New Rule Will Let Energy’s Labs Show Off Latest Tech To Attract Industry

Sergey Nivens/Shutterstock.com

The Energy Department has a mandate to push new technologies into the private sector. A new rule allows the labs to hold demos to get industry excited.

The Energy Department’s technology transfer program is designed as a bridge between government and industry research—an opportunity for the agency to work on bleeding-edge technologies that can be transitioned to the private sector, creating economies and allowing those innovations to blossom.

But the department’s central program for this effort previously did not allow for early-stage tests of Energy-led research that could stoke interest from the private sector. In response to the Department of Energy Research and Innovation Act, which became law in September 2018, the department plans to publish a regulation change Tuesday that will allow the agency to use technology transfer funds to perform these demos.

Prior to the Research and Innovation Act, the department’s Office of Research and Technology Applications could only use its funding for three specific efforts:

  • Obtaining, maintaining, licensing and assigning intellectual property rights.
  • Increasing the potential for the transfer of technology.
  • Providing widespread notice of technology transfer opportunities.

The new rule going into effect would add a fourth line: “Early stage and precommercial technology demonstration to remove barriers that limit private sector interest and demonstrate potential commercial applications of any research and technologies arising from laboratory activities.”

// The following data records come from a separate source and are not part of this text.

(* ===== verification/LsuHwProofs.v ===== *)
(** Correctness of the load-store unit: whatever order its threads run in, a
    copy programmed by the control half ends, with the destination equal to
    the source as it was at the start, and the response the host waits for is
    not sent before the last byte is stored. *)
From S2P Require Import Prelude Stream Axis LsuHw.
Open Scope Z_scope.

(** * Addresses of the flits *)

Fixpoint strip (a : Z) (n : nat) : list Z :=
  match n with O => [] | S n' => a :: strip (a + 8) n' end.
Definition strip_of (a size : Z) : list Z := strip a (Z.to_nat (size / 8)).

Lemma length_strip a n : length (strip a n) = n.
Proof. revert a. induction n as [|n IH]; intros a; simpl; by rewrite ?IH. Qed.

Lemma strip_app a n1 n2 : strip a (n1 + n2) = strip a n1 ++ strip (a + 8 * Z.of_nat n1) n2.
Proof.
  revert a. induction n1 as [|n1 IH]; intros a; simpl; [by rewrite Z.add_0_r|].
  rewrite IH. do 3 f_equal. lia.
Qed.

Lemma elem_of_strip a n x : x ∈ strip a n <-> exists k, 0 <= k < Z.of_nat n /\ x = a + 8 * k.
Proof.
  revert a. induction n as [|n IH]; intros a; simpl.
  { rewrite elem_of_nil. split; [done|intros (k & ? & _); lia]. }
  rewrite elem_of_cons, IH. split.
  - intros [->|(k & ? & ->)]; [exists 0; lia|exists (k + 1); lia].
  - intros (k & ? & ->). destruct (decide (k = 0)) as [->|]; [left; lia|right; exists (k - 1); lia].
Qed.

Lemma Z2Nat_strip a s1 s :
  0 <= s1 <= s -> s1 mod 8 = 0 -> s mod 8 = 0 ->
  strip a (Z.to_nat (s / 8)) = strip a (Z.to_nat (s1 / 8)) ++ strip (a + s1) (Z.to_nat ((s - s1) / 8)).
Proof.
  intros H1 H2 H3. replace (Z.to_nat (s / 8)) with (Z.to_nat (s1 / 8) + Z.to_nat ((s - s1) / 8))%nat by div_lia.
  rewrite strip_app. do 2 f_equal. div_lia.
Qed.

(** * Transactions *)

(** An aligned command, and an aligned transaction. *)
Definition aligned (d : DMAC.t) : Prop :=
  0 <= DMAC.addr d /\ DMAC.addr d mod 8 = 0 /\ 0 < DMAC.size d < 2 ^ 24 /\ DMAC.size d mod 8 = 0 /\
  DMAC.addr d + DMAC.size d <= 2 ^ 32.
Definition good (p : Z * DMAC.t) : Prop := fst p = DMAC.addr (snd p) /\ aligned (snd p) /\ DMAC.size (snd p) <= MAX_BLOCK_SIZE.

Definition d_flits (d : DMAC.t) : list Z := strip_of (DMAC.addr d) (DMAC.size d).
Definition t_flits (p : Z * DMAC.t) : list Z := strip_of (fst p) (DMAC.size (snd p)).

(** One turn of the splitting loop. *)
Definition piece (addr size : Z) : Z := Z.min size (MAX_BLOCK_SIZE - addr mod MAX_BLOCK_SIZE).

Lemma piece_spec addr size :
  addr mod 8 = 0 -> size mod 8 = 0 -> 0 < size -> 0 < piece addr size <= MAX_BLOCK_SIZE /\ piece addr size <= size /\ piece addr size mod 8 = 0.
Proof. unfold piece, MAX_BLOCK_SIZE. intros. div_lia. Qed.

Lemma transactions_step fuel addr size last tag :
  0 <= addr -> addr mod 8 = 0 -> 0 < size < 2 ^ 24 -> size mod 8 = 0 -> addr + size <= 2 ^ 32 ->
  transactions (S fuel) addr size last tag
  = (addr, {| DMAC.addr := addr; DMAC.size := piece addr size; DMAC.last := Z.b2z ((size =? piece addr size) && truthy last); DMAC.tag := tag |})
    :: transactions fuel (addr + piece addr size) (size - piece addr size) last tag.
Proof.
  intros Ha Ha8 Hs Hs8 Hb. pose proof (piece_spec addr size Ha8 Hs8 ltac:(lia)) as (Hp & Hps & _). cbn [transactions].
  destruct (Z.eqb_spec size 0); [lia|].
  assert (E : (if size <? MAX_BLOCK_SIZE - addr mod MAX_BLOCK_SIZE then size else MAX_BLOCK_SIZE - addr mod MAX_BLOCK_SIZE) = piece addr size).
  { unfold piece. destruct (Z.ltb_spec size (MAX_BLOCK_SIZE - addr mod MAX_BLOCK_SIZE)); lia. }
  rewrite !E. unfold MAX_BLOCK_SIZE in Hp.
  rewrite (wrap_id 32 addr), (wrap_id 24 (piece addr size)), (wrap_id 64), (wrap_id 32 (size - _)) by (split; lia). done.
Qed.

Lemma transactions_0 fuel addr last tag : transactions fuel addr 0 last tag = [].
Proof. by destruct fuel. Qed.

Lemma transactions_spec fuel : forall addr size last tag,
  0 <= addr -> addr mod 8 = 0 -> 0 < size < 2 ^ 24 -> size mod 8 = 0 -> addr + size <= 2 ^ 32 -> size <= Z.of_nat fuel ->
  let l := transactions fuel addr size last tag in
  concat (map t_flits l) = strip_of addr size /\ Forall good l /\ Forall (fun p => DMAC.tag (snd p) = tag) l /\
  exists n, map (fun p => status (snd p)) l
    = repeat [] n ++ [status {| DMAC.addr := addr; DMAC.size := size; DMAC.last := last; DMAC.tag := tag |}].
Proof.
  induction fuel as [|fuel IH]; intros addr size last tag Ha Ha8 Hs Hs8 Hb Hf; [lia|].
  cbv zeta. rewrite transactions_step by done.
  pose proof (piece_spec addr size Ha8 Hs8 ltac:(lia)) as (Hp & Hps & Hp8). set (p := piece addr size) in *. clearbody p.
  unfold MAX_BLOCK_SIZE in *.
  assert (Hgood : forall x, good (addr, {| DMAC.addr := addr; DMAC.size := p; DMAC.last := x; DMAC.tag := tag |})).
  { intros x. unfold good, aligned, MAX_BLOCK_SIZE. simpl. split_and!; lia. }
  destruct (decide (size = p)) as [->|Hne].
  - rewrite Z.sub_diag, transactions_0, Z.eqb_refl. cbn [map concat]. split_and!.
    + by rewrite app_nil_r.
    + by apply Forall_singleton.
    + by apply Forall_singleton.
    + exists 0%nat. cbn [repeat app]. unfold status. cbn [snd DMAC.last DMAC.tag]. by destruct (truthy last).
  - destruct (IH (addr + p) (size - p) last tag) as (H1 & H2 & H3 & n & H4); [div_lia..|].
    split_and!.
    + cbn [map concat]. rewrite H1. unfold t_flits, strip_of. cbn [fst snd DMAC.size].
      rewrite (Z2Nat_strip addr p size) by (done || lia). done.
    + by constructor.
    + by constructor.
    + exists (S n). cbn [map repeat app]. rewrite H4. destruct (Z.eqb_spec size p); [done|]. done.
Qed.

Using that authority, the department will be able to use tech transfer funds to hold demo days where it can showcase some of the innovations the national laboratories are working on in the hopes of whetting the private sector’s appetite to take them further.

The department is not required to leave the rule open for public comment prior to it being enacted. However, the public notice does ask for feedback on the kinds of “early stage and precommercial technology demonstration activities” private sector partners would like to see.